Kailynn looked hard at her. Would she refuse to answer on the general grounds that she found Erin so distasteful? Finally, she said, “I don’t live here. I work here. I’m a neighbor and I work here whenever I’m not working at the diner in River’s End. I do the housework, prepare the meals, and sometimes look after Charlie.”

“Oh. They didn’t mention that to me.”

“Why would they? You aren’t
their
guest, after all.”

“Right.” Erin nodded. Ouch. She had definitely pissed Kailynn off, but for no reason she knew. “Not a fan of my brother’s, huh?”

Kailynn’s eyes widened in surprise. She had an unusual grayish, almost violet-hued eye color. “Why would you say that?”

“Seemed the most likely reason for disliking me on sight. It seems to be Jack’s as well.”

Kailynn had the grace to hang her head. “I can’t speak for Jack. I don’t know you. I have no opinion.”

Erin grinned. “I’d respect you more if you were just honest about it. Like Jack. Then I at least know who to look out for. Is it Joey? Because I flirt with him?”

She stiffened. “Joey? No. I’m the housekeeper here, not a factor in any of the relationships.”

“So not Joey?”

Kailynn shook her head, her expression confused. Erin shrugged. “All right, Kailynn. I thought it might be nice to know another woman around here. Maybe not.”

She turned and walked out. She felt judged enough by Jack Rydell, and didn’t need it from the housekeeper too.

****

“He’s the horse whisperer.”

Erin turned when Joey came up beside her. It was three o’clock before she’d finally driven across the river and up the valley several miles. That was where she found a small, country store and spent fifty bucks on some boxed food and milk.
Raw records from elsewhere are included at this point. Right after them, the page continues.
(** The output under construction: the rows in [A] are written. *)
Definition writing (out : rel) (A : nat -> Prop) : Prop := lanes out = shape_out /\ nrows out = length crossed /\ wide out /\ forall i, A i -> (i < length crossed)%nat -> rows out !! i = crossed !! i.

Lemma writing_weaken out (A A' : nat -> Prop) : writing out A -> (forall i, A' i -> A i) -> writing out A'.
Proof. intros (H1 & H2 & H3 & H4) H. split_and!; [done..|]. intros i Hi. by apply H4, H. Qed.

Lemma cross_worker_ok m : forall lr rpos out A, (rpos < nrows right)%nat -> (lr * nrows right + rpos + m <= length crossed)%nat -> writing out A ->
  exists out', col_join_cross_fill_worker_fn m op left right (lr * nrows right + rpos) lr rpos out 0 = Some (out', 0) /\ writing out' (fun i => A i \/ (lr * nrows right + rpos <= i < lr * nrows right + rpos + m)%nat).
Proof.
  induction m as [|m IH]; intros lr rpos out A Hrp Hm Hwr; cbn [col_join_cross_fill_worker_fn Z.eqb negb].
  { exists out. split; [done|]. eapply writing_weaken; [exact Hwr|]. intros i [Hi|Hi]; [done|lia]. }
  rewrite length_crossed in Hm. assert (Hlr : (lr < nrows left)%nat) by nia. rewrite pair_row_ok by (done || lia). cbn [mbind option_bind]. pose proof (pair_ok op left right Hl Hr Htl Htr Hp lr (nrows right - 1 - rpos) Hlr ltac:(lia)) as Hok. set (x := pair_of op _ _) in *.
  destruct Hwr as (Hlo & Hno & [[Hf1 Hf2] Hwd] & Hat). set (oi := (lr * nrows right + rpos)%nat) in *. rewrite length_crossed in Hno. destruct (lookup_lt_is_Some_2 (rows out) oi ltac:(lia)) as [y Hy]. pose proof (Forall_lookup_1 _ _ _ _ Hwd Hy) as Hyl. cbn beta in Hyl. rewrite Hlo in Hyl.
  rewrite (set_cells_ok shape_out out oi x y Hlo ltac:(lia) Hok Hyl (length x) 0 eq_refl) by (by rewrite drop_0). cbn [mbind option_bind Z.eqb negb]. set (o1 := set_rows _ out).
  assert (Hw1 : writing o1 (fun i => A i \/ i = oi)).
  { unfold o1. split; [done|]. split; [by rewrite length_crossed|]. split; [split; [split; cbn [set_rows nrows capacity rows]; rewrite ?length_insert; lia|]|].
    - cbn [set_rows rows lanes]. apply Forall_insert; [done|]. unfold canon. rewrite length_imap, Hlo. apply (rk_len _ _ Hok).
    - intros i Hi Hlt. cbn [set_rows rows]. destruct (decide (i = oi)) as [->|Hne]; [|rewrite list_lookup_insert_ne by done; apply Hat; [tauto|done]]. rewrite list_lookup_insert_eq by lia. symmetry. by apply crossed_at. }
  destruct (Nat.eqb_spec (S rpos) (nrows right)) as [Hw|Hw].
  - destruct (IH (S lr) O o1 _ Hn ltac:(rewrite length_crossed; lia) Hw1) as (o2 & Ho2 & H2). replace (S oi) with (S lr * nrows right + 0)%nat by (unfold oi; lia). exists o2. split; [done|]. eapply writing_weaken; [exact H2|]. intros i [Hi|Hi]; [tauto|]. destruct (decide (i = oi)); [tauto|right; unfold oi in *; lia].
  - destruct (IH lr (S rpos) o1 _ ltac:(lia) ltac:(rewrite length_crossed; lia) Hw1) as (o2 & Ho2 & H2). replace (S oi) with (lr * nrows right + S rpos)%nat by (unfold oi; lia). exists o2. split; [done|]. eapply writing_weaken; [exact H2|]. intros i [Hi|Hi]; [tauto|]. destruct (decide (i = oi)); [tauto|right; unfold oi in *; lia].
Qed.

Context (n : Z) (Hw : 0 < n) (Hbig : Z.of_nat (length crossed) <= UINT32_MAX /\ n <= UINT32_MAX).

Abbreviation total := (Z.of_nat (length crossed)).
Abbreviation first := (first_row total n).

Lemma cross_bounds_ok w : Z.of_nat w < n -> cross_bounds total n (Z.of_nat w) = (Z.of_nat (first w), Z.of_nat (first (S w))).
Proof.
  intros Hlt. unfold cross_bounds, first_row. rewrite (u64_small (total + n - 1)) by mi. set (c := (total + n - 1) / n). pose proof (Z.mul_div_le (total + n - 1) n Hw) as Hc. fold c in Hc. assert (0 <= c) by (apply Z.div_pos; lia).
  assert (Hwc : 0 <= Z.of_nat w * c /\ Z.of_nat w * c + c <= n * c) by nia. rewrite (u64_small (Z.of_nat w * c)) by mi. rewrite u64_small by mi. rewrite !Z2Nat.id by lia. f_equal. f_equal. lia.
Qed.

Lemma run_cross_ok pa order : Forall (fun w => Z.of_nat w < n) order -> forall out A, writing out A ->
  exists out', run_cross order pa op left right total n out 0 = Some (out', 0) /\ writing out' (fun i => A i \/ exists w, w ∈ order /\ pa_fill pa w = true /\ (first w <= i < first (S w))%nat).
Proof.
  induction 1 as [|w order Hwn _ IH]; intros out A Hwr; cbn [run_cross].
  { exists out. split; [done|]. eapply writing_weaken; [exact Hwr|]. intros i [Hi|(w & Hw0 & _)]; [done|by apply not_elem_of_nil in Hw0]. }
  destruct (pa_fill pa w) eqn:Hpf; cbn [negb].
  - rewrite cross_bounds_ok by done. pose proof (first_row_mono total n Hw ltac:(lia) w) as Hmono. pose proof (first_row_le total n (S w)) as Hle.
    replace (Z.to_nat (Z.of_nat (first (S w)) - Z.of_nat (first w))) with (first (S w) - first w)%nat by lia. rewrite <-Nat2Z.inj_div, <-Nat2Z.inj_mod, !Nat2Z.id. pose proof (Nat.div_mod (first w) (nrows right) ltac:(lia)) as Hdm.
    destruct (cross_worker_ok (first (S w) - first w) (first w / nrows right) (first w mod nrows right) out A) as (o1 & Ho1 & H1); [apply Nat.mod_upper_bound; lia|rewrite (Nat.mul_comm (first w / _)), <-Hdm; lia|done|].
    rewrite (Nat.mul_comm (first w / _)), <-Hdm in Ho1, H1. rewrite Ho1. cbn [mbind option_bind]. destruct (IH o1 _ H1) as (o2 & -> & H2). exists o2. split; [done|].
    eapply writing_weaken; [exact H2|]. intros i [Hi|(v & [->|Hv]%elem_of_cons & Hpv & Hi)]; [tauto|left; right; lia|right; by exists v].
  - destruct (IH out A Hwr) as (o2 & -> & H2). exists o2. split; [done|]. eapply writing_weaken; [exact H2|]. intros i [Hi|(v & [->|Hv]%elem_of_cons & Hpv & Hi)]; [tauto|congruence|right; by exists v].
Qed.

End Cross.

(** A new output. *)
Lemma new_out_ok pooled (sh : shape) ts : column_types sh = Some ts -> let out := set_types (Some ts) (new_auto pooled (ncols sh)) in lanes out = sh /\ wide out /\ nrows out = O /\ stored out = [].
Proof.
  intros Hts. cbn zeta. split; [destruct sh; cbn in *; by subst|]. split; [|split; [done|unfold stored; cbn; by rewrite take_0]]. split; [split; cbn; [lia|by rewrite length_replicate]|]. cbn. apply Forall_replicate, length_replicate.
Qed.

Lemma reserve_wide ok out m : wide out -> nrows out = O -> exists out' rc, col_join_reserve_exact ok out m = (out', rc) /\ ((rc = 0 /\ lanes out' = lanes out /\ wide out' /\ (m <= capacity out')%nat) \/ (rc = ENOMEM /\ ok = false)).
Proof.
  intros [[H1 H2] Hw] H0. unfold col_join_reserve_exact. destruct (Nat.leb_spec m (capacity out)); [exists out, 0; split; [done|]; left; done|]. destruct ok; cbn [negb]; [|exists out, ENOMEM; split; [done|]; by right].
  eexists _, _. split; [done|]. left. cbn [set_capacity set_rows lanes capacity]. split_and!; [done..| |done]. split; [split; cbn [set_capacity set_rows nrows capacity rows]; [lia|by rewrite length_resized]|]. cbn [set_capacity set_rows rows lanes]. unfold resized. apply Forall_app. split; [by apply Forall_take|]. apply Forall_replicate, length_replicate.
Qed.

Definition cross_lucky (e : join_env) (pa : par_env) : Prop := je_out e = true /\ je_types e = true /\ pa_queue pa = true /\ pa_ctxs pa = true /\ pa_reserve pa = true /\ forall w, pa_fill pa w = true.

(** The tasks of the workers run in some order. *)
Definition cross_order (pa : par_env) (left right : rel) : Prop :=
  pa_fill_order pa ≡ₚ seq 0 (Z.to_nat (Z.min (Z.of_nat (nrows left * nrows right)) (num_workers pa))).

Lemma scan_digits_nonneg t : forall acc n, 0 <= acc -> 0 <= (StringOps.StringOps.scan_digits t acc n).1.
Proof.
  induction t as [|c t IH]; intros acc n Ha; cbn [StringOps.StringOps.scan_digits]; [done|]. destruct (StringOps.StringOps.isdigit c) eqn:Hd; [|done]. apply IH. unfold StringOps.StringOps.isdigit in Hd. apply andb_true_iff in Hd as [Hd%Z.leb_le _]. lia.
Qed.

Lemma min_left_nonneg env : 0 <= col_join_parallel_min_left_rows env.
Proof.
  unfold col_join_parallel_min_left_rows, WL_JOIN_PAR_MIN_LEFT_ROWS_DEFAULT. destruct env as [[|c str]|]; [lia| |lia]. assert (Hv : 0 <= (scan_number (c :: str)).1.1.2).
  { unfold scan_number. set (t := StringOps.StringOps.skip_space _). destruct (match t with [] => _ | _ => _ end) as [neg t']. pose proof (scan_digits_nonneg t' 0 0 ltac:(lia)) as H. by destruct (StringOps.StringOps.scan_digits t' 0 0). }
  destruct (scan_number _) as [[[neg v] m] rest]. cbn in Hv. assert (Hu : 0 <= u64 (- v)) by (unfold u64; apply Z.mod_pos_bound; lia). destruct neg; destruct (_ || _); lia.
Qed.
She’d also eaten some mac‘n’cheese and felt like a new person. Happily fed, and finally not so bone-numbing cold, she stepped out of the trailer. She was leaning on a wood fence that separated her from the round pen where Jack was working with a small, white-speckled horse. She had no idea what Jack was doing, but observed that he’d been patiently at it for some time.

“What?”

“Jack. He’s like that movie Robert Redford made years back. It’s like he talks to them. I can train the horses, but not like him. He’s the best I’ve ever seen.”

She glanced up at Joey. He was staring out at his brother. The look in his eyes was almost sad or wistful. It contained both resentment and longing. Whatever their relationship, Joey and Jack had a complicated one.
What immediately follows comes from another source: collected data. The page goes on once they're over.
(* ===== verification/Eval.v ===== *)
(** * The serial evaluator (src/wirelog/columnar/eval_plan.c, eval_serial.c, ops.c)

    A stratum is evaluated by running the plan of each of its relations on the
    operator stack; a recursive one in passes, each of which reads the rows that
    the previous pass added, the deltas, until a pass adds none.  The relations of
    the session are a map from names.  The operators other than VARIABLE, and the
    caches, arrangements and arenas that go with them, are an interface.  What is
    freed is not followed. *)

From S2P Require Import Prelude RadixSort Relation RelSort Consolidate StringOps Expr EvalStack Filter RowOps HashJoin Arrangement MatCache Join Frontier Progress.

Module Eval.

Import Keys Rel Consolidate EvalStack.EvalStack RowOps.RowOps HashJoin.HashJoin Join.Join.
Import Frontier.Affected(op_type, OP_VARIABLE, OP_MAP, OP_FILTER, OP_JOIN, OP_ANTIJOIN, OP_REDUCE, OP_CONCAT, OP_CONSOLIDATE, OP_SEMIJOIN, OP_K_FUSION, OP_LFTJ, OP_EXCHANGE, is_join).

Definition ENOENT : Z := 2.
Definition EAGAIN : Z := 11.
Definition MAX_ITERATIONS : Z := 4096.
Definition EVAL_STRIDE : Z := 8.

#[global] Instance op_type_eq : EqDecision op_type.
Proof. solve_decision. Defined.

(** snprintf(buf, sizeof(buf), "col%u", i) *)
Definition auto_name (i : nat) : list Z := [99; 111; 108] ++ StringOps.StringOps.print_int64 (Z.of_nat i).

(** ** The session *)

(** col_delta_timestamp_t, without the worker. *)
Record stamp := St { t_iteration : Z; t_stratum : Z; multiplicity : Z }.

(** A relation of the session, with the names of its columns and, for a delta,
    its timestamps. *)
Record srel := Sr { s_rel : rel; s_names : names; s_stamps : option (list stamp) }.

(** Operators and relations of a plan; [P]: the fields of an operator that only
    the operator itself reads. *)
Record plan_op {P : Type} := Op { op_kind : op_type; relation_name : option (list Z); right_relation : option (list Z); mode : delta_mode; payload : P }.
Record rplan {P : Type} := Rp { rp_name : list Z; delta_name_of : list Z; ops : list (plan_op (P := P)); recursive_agg : option agg_spec }.
Arguments plan_op : clear implicits.
Arguments rplan : clear implicits.
Arguments Op {P}.
Arguments Rp {P}.

(** The settings of the session that the evaluator reads; [relation_counts]: of
    the strata of the plan, if there is one. *)
Record config := Cfg {
  delta_seeded : bool;
  retraction_seeded : bool;
  retraction_right_pass : bool;
  tdd_outbound_only_active : bool;
  tdd_subpass_active : bool;
  diff_enabled : bool;
  coordinator : bool;
  num_workers : Z;
  cache_evict_threshold : Z;
  frontier_vtable : Vtable.frontier_ops;
  relation_counts : option (list Z) }.

(** The other state of the session: caches, arrangements, arenas, the tracker of
    the coordinator, and what the aggregates compare strings with.
    [drop_caches]: session_invalidate_relation_caches; [clear_cache],
    [evict_cache]: the pins are released and the cache of join results is cleared,
    or shrunk; a failed assertion has no result. *)
Class Side (X : Type) := {
  free_delta_arrangements : X -> X;
  invalidate_arrangements : list Z -> X -> X;
  drop_caches : list Z -> X -> option X;
  clear_cache : X -> option X;
  evict_cache : Z -> X -> option X;
  reset_pools : X -> X;
  gc_epoch : X -> X;
  report : nat -> Z -> Z -> X -> option X;
  canonicalize : agg_spec -> rel -> X -> option (rel * Z) }.

Section Evaluator.

Context {X K P : Type} `{!Side X}.

(** The session: its relations, the iteration, the frontiers, the rest. *)
Record ev := Ev {
  rels : gmap (list Z) srel;
  current_iteration : Z;
  diff_operators_active : bool;
  fronts : Vtable.session;
  total_iterations : Z;
  side : X }.

Definition set_rels (m : gmap (list Z) srel) (v : ev) : ev := Ev m (current_iteration v) (diff_operators_active v) (fronts v) (total_iterations v) (side v).
Definition set_iteration (k : Z) (d : bool) (v : ev) : ev := Ev (rels v) k d (fronts v) (total_iterations v) (side v).
Definition set_fronts (f : Vtable.session) (v : ev) : ev := Ev (rels v) (current_iteration v) (diff_operators_active v) f (total_iterations v) (side v).
Definition set_total (n : Z) (v : ev) : ev := Ev (rels v) (current_iteration v) (diff_operators_active v) (fronts v) n (side v).
Definition set_side (x : X) (v : ev) : ev := Ev (rels v) (current_iteration v) (diff_operators_active v) (fronts v) (total_iterations v) x.

(** session_remove_rel *)
Definition remove_rel (n : list Z) (v : ev) : option ev :=
  match rels v !! n with
  | None => Some v
  | Some _ => x ← drop_caches n (side v); Some (set_side x (set_rels (delete n (rels v)) v))
  end.

(** session_add_rel; a relation of that name is replaced. *)
Definition add_rel (ok : bool) (n : list Z) (r : srel) (v : ev) : option (ev * Z) :=
  if negb ok then Some (v, ENOMEM)
  else
    x ← (match rels v !! n with Some _ => drop_caches n (side v) | None => Some (side v) end);
    Some (set_side x (set_rels (<[n := r]> (rels v)) v), 0).

(** ** Plans *)

(** The stack and the column names of its relations. *)
Record estack := Es { es : stack K; es_names : list names }.

Definition push_named (st : estack) (r : rel) (own delta : bool) (ns : names) : estack * Z :=
  let '(s, rc) := eval_stack_push_delta (es st) (Some r) own delta in
  if rc =? 0 then (Es s (ns :: es_names st), 0) else (st, rc).

Definition retraction_delta (v : ev) (n : list Z) : option srel := match retraction_rel_name n with Some d => rels v !! d | None => None end.

Definition col_op_variable (c : config) (new_ok : bool) (rn : option (list Z)) (m : delta_mode) (v : ev) (st : estack) : estack * Z :=
  match rn with
  | None => (st, ENOENT)
  | Some n =>
      match rels v !! n with
      | None => (st, ENOENT)
      | Some full =>
          let delta := if retraction_seeded c && (current_iteration v =? 0) && negb (retraction_right_pass c) then retraction_delta v n else rels v !! delta_name n in
          let push_empty d := if negb new_ok then (st, ENOMEM) else push_named st (new_like (s_rel full)) true d (s_names full) in
          let push_full := push_named st (s_rel full) false false (s_names full) in
          let outbound := tdd_outbound_only_active c && (0 <? current_iteration v) in
          let auto :=
            match delta with
            | Some d =>
                let nd := nrows (s_rel d) in
                if ((0 <? nd)%nat && (nd <? nrows (s_rel full))%nat) || ((0 <? nd)%nat && tdd_subpass_active c) || outbound
                then push_named st (s_rel d) false true (s_names d) else push_full
            | None => push_full
            end in
          match m with
          | FORCE_EMPTY => push_empty false
          | FORCE_EMPTY_AFTER_SEED => if outbound then push_empty false else auto
          | FORCE_FULL => push_full
          | FORCE_DELTA =>
              match delta with
              | Some d => if (0 <? nrows (s_rel d))%nat then push_named st (s_rel d) false true (s_names d)
                          else if (current_iteration v =? 0) && negb (delta_seeded c || retraction_seeded c) then push_full else push_empty true
              | None => if (current_iteration v =? 0) && negb (delta_seeded c || retraction_seeded c) then push_full else push_empty true
              end
          | DELTA_AUTO => auto
          end
      end
  end.

(** No delta, or an empty one. *)
Definition no_rows (d : option srel) : bool := match d with Some d => (nrows (s_rel d) =? 0)%nat | None => true end.

Definition used_in_join (all : list (plan_op P)) (n : list Z) : bool := existsb (fun o => is_join (op_kind o) && bool_decide (right_relation o = Some n)) all.

(** The relation whose rows a pass after the first need not load again. *)
Definition base_case (v : ev) (all : list (plan_op P)) (op : plan_op P) (next : list (plan_op P)) : option srel :=
  match op_kind op, relation_name op, mode op with
  | OP_VARIABLE, Some n, DELTA_AUTO =>
      if negb (0 <? current_iteration v) then None
      else if match next with o :: _ => is_join (op_kind o) | [] => false end then None
      else if negb (no_rows (rels v !! delta_name n)) || used_in_join all n then None
      else rels v !! n
  | _, _, _ => None
  end.

(** The operators but VARIABLE: relation [ri], operator [i] of its plan. *)
Context (run_op : nat -> nat -> plan_op P -> ev -> estack -> option (ev * estack * Z)).

(** The outcomes of allocations: [en_new] at an operator, the others at a relation
    of the stratum, in an iteration. *)
Record eval_env := Eenv {
  en_new : Z -> nat -> nat -> bool;
  en_strdup : Z -> nat -> bool;
  en_add : Z -> nat -> bool;
  en_copy : Z -> nat -> bool;
  en_schema : Z -> nat -> Z;
  en_types : Z -> nat -> bool;
  en_grow : Z -> nat -> bool;
  en_alloc : nat -> bool;
  en_arrays : bool;
  en_presort : nat -> RelSort.RelSort.sort_env;
  en_register : Z -> nat -> bool;
  en_delta : Z -> nat -> bool;
  en_sort : Z -> nat -> RelSort.RelSort.sort_env;
  en_cons : Z -> nat -> cons_env;
  en_stamps : Z -> nat -> bool;
  en_enable : Z -> nat -> bool }.

Context (c : config) (e : eval_env).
“So how does this work then? What do you do?”

“The ranch has been in our family for a hundred and twenty years. It used to be just for cattle. But in the seventies, my dad turned to horses. And since then, Jack has turned it into a training facility. There didn’t used to be a lot of cash. Jack has turned this place upside-down.”

“Is that why the river is named after your family?”

Joey smiled and hung his head. “Yeah, my ancestors were the only ones here, so… they simply named the river after them and it stuck.”

“What happened to your dad?”

Joey shrugged. “He died when I was five. Jack and his wife, Lily, raised me.”